El hombre entró a la oficina por la puerta cuyo picaporte sostenía la secretaria.
—Míster, entre, por favor —dijo ella, y cerró la puerta tan pronto el hombre del traje negro ingresó.
—Permítame preguntarle cómo supo de mí —le dije luego de alargar la mano para invitarle a tomar el asiento delante de mi escritorio. A todas luces es una cartera repleta de dólares.
—Bueno, le diré que un amigo mío, cliente de mi empresa, a quien usted ayudó hace unos años, me lo recomendó —dijo Míster Carson Remington con voz grave y acento refinado. El hombre era un cuarentón de mirada tosca y profunda, de esos que su sola presencia se impone. Debía de tener mucha fe en su amigo para que alguien tan rico como él acudiera a un investigador poco reconocido como yo—. ¿Recuerda a Carter Riggs? —dijo en tanto colocaba uno de los brazos en el apoyo de la silla, y se llevaba a la boca un cigarrillo de marca poco usual a medio terminar, de esos tabacos extranjeros que solo ciertos hombres adinerados pueden adquirir.
—Claro que lo recuerdo —dije. En realidad solo tenía una vaga reminiscencia del sujeto; tendría que revisar los archivos para saber con exactitud cuál fue el caso vinculado con él.
—Iré al grano. Le diré, Míster Snow, para qué necesito sus servicios —continuó Carson, acomodándose en el sillón de madera, cruzando las piernas—. Quiero que vigile a mi mujer y que me entregue pruebas de su infidelidad... ¿Sabe? No me he roto la espalda por muchos años para que ella venga un día y quiera el divorcio, y se quede con la mitad de lo que es mío. Si quiere un amante, que se quede con él, pero no pienso darle ningún centavo mío... Eso es en primer lugar. También quiero que investigue quién es el hombre con el que ella se acuesta... Usted sabe: ¿Dónde vive? ¿Qué clase de rata es?...
—Comprendo —repliqué.
Cualquier otro hombre, al menos de los anteriores que han acudido a mí por cosas similares, han mostrado un poco de indignación, pero Míster Carson guardaba un control de sus emociones. Pensé que no amaba a su mujer y no le importaba ella, sino solo su propia fortuna. No pretendía compartir sus riquezas con nadie. ¿Y quién lo quiere?

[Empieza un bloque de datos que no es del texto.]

(** X13: [create_order] checks each item by itself against the stock as it
    is before the order, and then takes every quantity: when each item of
    the list is covered by the int stock of its product, the call returns and
    each int stock is down by all the units of its product in the list, so
    that a product listed more than once can end below zero. *)
Theorem create_order_checks_each_item_alone uuid4 utcnow order current_user s :
  Forall (covered s) (OrderCreate.items order) →
  ∃ s' r,
    run (create_order uuid4 utcnow order current_user) s = (s', Returned r) ∧
    (∀ pid z, stock_of s pid = Some (VInt z) →
       stock_of s' pid = Some (VInt (z - qty_for pid (OrderCreate.items order)))).
Proof.
  intros Hall.
  destruct (run_create_order_covered uuid4 utcnow order current_user s Hall)
    as (s' & total & Hrun & _ & _ & Hm).
  eexists _, _. split; [done|]. intros pid z Hz.
  destruct Hm as (_ & _ & _ & _ & Z1). by rewrite (Z1 _ _ Hz).
Qed.

(** X14: an order of any number of items placed and cancelled: when each
    item is covered by the int stock of its product and the id drawn is new
    to the orders file, [create_order] and then [cancel_order], by the one
    who placed the order or by an admin, both return, every int stock is what
    it was before the order, and the order is left with the status
    [cancelled]. *)
Theorem create_then_cancel_restores_every_stock
    uuid4 utcnow utcnow' order creator canceller s :
  order_of s uuid4 = None →
  Forall (covered s) (OrderCreate.items order) →
  UserInDB.role canceller = "admin" ∨ UserInDB.id canceller = UserInDB.id creator →
  ∃ s1 r s2 r',
    run (create_order uuid4 utcnow order creator) s = (s1, Returned r) ∧
    run (cancel_order utcnow' uuid4 canceller) s1 = (s2, Returned ()) ∧
    (∀ pid z, stock_of s pid = Some (VInt z) → stock_of s2 pid = Some (VInt z)) ∧
    order_of s2 uuid4 = Some r' ∧ r' !! "status" = Some (VStr "cancelled").
Proof.
  intros Hfresh Hall Hwho.
  destruct (run_create_order_covered uuid4 utcnow order creator s Hall)
    as (s1 & total & Hrun1 & _ & Hor & Hm1).
  set (r := order_record uuid4 utcnow creator (OrderCreate.items order) total) in *.
  assert (Ho1 : order_of s1 uuid4 = Some r).
  { unfold order_of in *. rewrite Hor, first_match_app, Hfresh.
    rewrite first_match_cons. by case_decide. }
  destruct (run_cancel_order utcnow' uuid4 canceller s1 r (OrderCreate.items order))
    as (s2 & Hrun2 & _ & Hm2 & Ho2 & _); [done | | done | |].
  { destruct Hwho as [?|Hid]; [by left | right]. by rewrite Hid. }
  { eapply Forall_impl; [done|]. intros item (z & qf & Hz & _). right.
    destruct Hm1 as (_ & _ & _ & _ & Z1). by rewrite (Z1 _ _ Hz). }
  eexists s1, r, s2, _. split_and!; [done | done | | done |].
  - intros pid z Hz. destruct Hm1 as (_ & _ & _ & _ & Z1).
    destruct Hm2 as (_ & _ & _ & _ & Z2).
    rewrite (Z2 _ _ (Z1 _ _ Hz)). do 2 f_equal. lia.
  - by apply lookup_union_Some_l.
Qed.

Luego de decirle que antes debíamos firmar un contrato y explicarle cuáles eran mis honorarios por día, y sin tomar en cuenta lo elevados que eran, aceptó sin objetar. En realidad le resultaba más redituable pagar mis honorarios que entregar la mitad de sus bienes a su ex y a su amante.
—Está bien —dijo sin cavilación, y deslizó la mano dentro de su chaqueta gris de cinco mil dólares y extrajo la chequera. Escribió la cantidad convenida como adelanto por gastos de combustible, viáticos y otras cosas que se me ocurrieron, lo firmó y entregó en mis manos—. En cuanto esté el contrato, envíelo esta tarde a mi oficina. Mi asistenta le pasará todos los pormenores —externó, guardando la chequera en el mismo lugar—. Espero que empiece pronto con su trabajo. Como usted podrá imaginar, quiero que esto se haga con la mayor discreción.
—Desde luego que así será. Y desde mañana que usted se vaya, allí estaré yo —respondí, guardando el documento en la gaveta del escritorio.
Míster Carson se puso de pie y se retiró. Su figura alta y ruda desapareció del otro lado de la puerta de vidrio nevado.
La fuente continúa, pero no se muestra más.